ゴロで打たせて取るとは言っても、フライで打たせて取るとはあまり耳にしない。しかし、サブマリンことロッテ・渡辺俊ならそれも可能だ。
8月6日(土)ロッテ vs. オリックスで珍しい記録が生まれた。
この日、先発を任された渡辺俊の成績は7回2/3を3安打1失点。23アウトのうち、4三振を除く19アウトは全てフライ(ライナー1つを含む)。ゴロアウトは1つもなかった。
「前半の風はちょうどいい感じで吹いてくれて直球が浮き上がってくれた」。

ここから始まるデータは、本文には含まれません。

Lemma write64 d v : in_width 64 v -> in_width 64 (bar d) -> exists d',
  write_register_u64 self bdf 0x10 v d = (Ok tt, d') /\ bar d' = bar_put v.
Proof using Hbase Hwrite_lo Hwrite_hi Hk Hflags.
  intros Hv Hd. unfold write_register_u64, write_register_u32. rewrite ecm_base_eq.
  unfold ConfigRegisters_write.
  change (negb ((0 <=? 16) && (16 <? 256)) || negb (16 mod 4 =? 0)) with false. cbv iota.
  eexists. split.
  - rewrite (bind_ok _ _ d tt (cs_write 4 a (wrap 32 v) d)) by reflexivity.
    mstep. rewrite (bind_ok _ _ _ (ecm_start self + Z.shiftl bdf 12) (cs_write 4 a (wrap 32 v) d)) by reflexivity.
    change (0x10 + 4) with 20.
    change (negb ((0 <=? 20) && (20 <? 256)) || negb (20 mod 4 =? 0)) with false. cbv iota.
    unfold volatile_write, modify. change (20 / 4 * 4) with 20.
    replace (ecm_start self + Z.shiftl bdf 12 + 20) with (a + 4) by (unfold a; lia). reflexivity.
  - rewrite Hwrite_hi by (apply wrap_width; lia). rewrite Hwrite_lo by (apply wrap_width; lia).
    unfold bar_put, set_field, wrap. zbits.
Qed.
End bar.

(** The documented behaviour of a 64-bit memory BAR 0 of [2^k] bytes, with the type bits
    [flags], seen through the configuration space. *)
Record bar0_device {D} {CS : ConfigSpace D} (self : Pci) (bdf : Z) (bar : D -> Z) (k flags : Z) : Prop := {
  bd_size : 4 <= k < 64;
  bd_flags : in_width 4 flags;
  bd_base : 0 <= ecm_start self /\ 0 <= bdf < 2 ^ 16 /\ ecm_start self + 2 ^ 28 + 0x18 < 2 ^ 64;
  bd_width d : in_width 64 (bar d);
  bd_read_lo d : cs_read 4 (ecm_start self + Z.shiftl bdf 12 + 0x10) d = (get_field (bar d) 0 32, d);
  bd_read_hi d : cs_read 4 (ecm_start self + Z.shiftl bdf 12 + 0x10 + 4) d = (get_field (bar d) 32 32, d);
  bd_write_lo d v : in_width 32 v ->
    bar (cs_write 4 (ecm_start self + Z.shiftl bdf 12 + 0x10) v d) = bar_put k flags (set_field (bar d) 0 32 v);
  bd_write_hi d v : in_width 32 v ->
    bar (cs_write 4 (ecm_start self + Z.shiftl bdf 12 + 0x10 + 4) v d) = bar_put k flags (set_field (bar d) 32 32 v);
}.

下手投げ特有の軌道。QVCマリン特有の海風も生かした。中堅方向からグラウンドに吹き、その風はバックネットではね返って投手には向かい風となる。試合中盤まで常時4、5メートル。直球はさらに浮き上がり、ことごとく球の下を叩かせる。直球で打ち取ったフライは14個を数えた。
直球を多投した要因はそれだけではない。オリックス打線のシンカー狙いを見抜いたからだ。「シンカーをすくい上げてゴロを打たない打撃」と渡辺俊。シンカーは直球と同じ軌道から沈ませる球。渡辺俊の最大の武器でゴロを打たせる球だ。近年はシンカーを対戦相手に研究され、狙われる傾向が強い。それを逆手に取り、フライでアウトを稼ぐ投球に徹した。
ちなみに、延長10回の末、1-1で引き分たこの試合、ロッテの3人の投手リレー(渡辺俊→ロサ→薮田)の中でも、ゴロアウトは9回にロサがT-岡田に許したショートゴロ1つのみ。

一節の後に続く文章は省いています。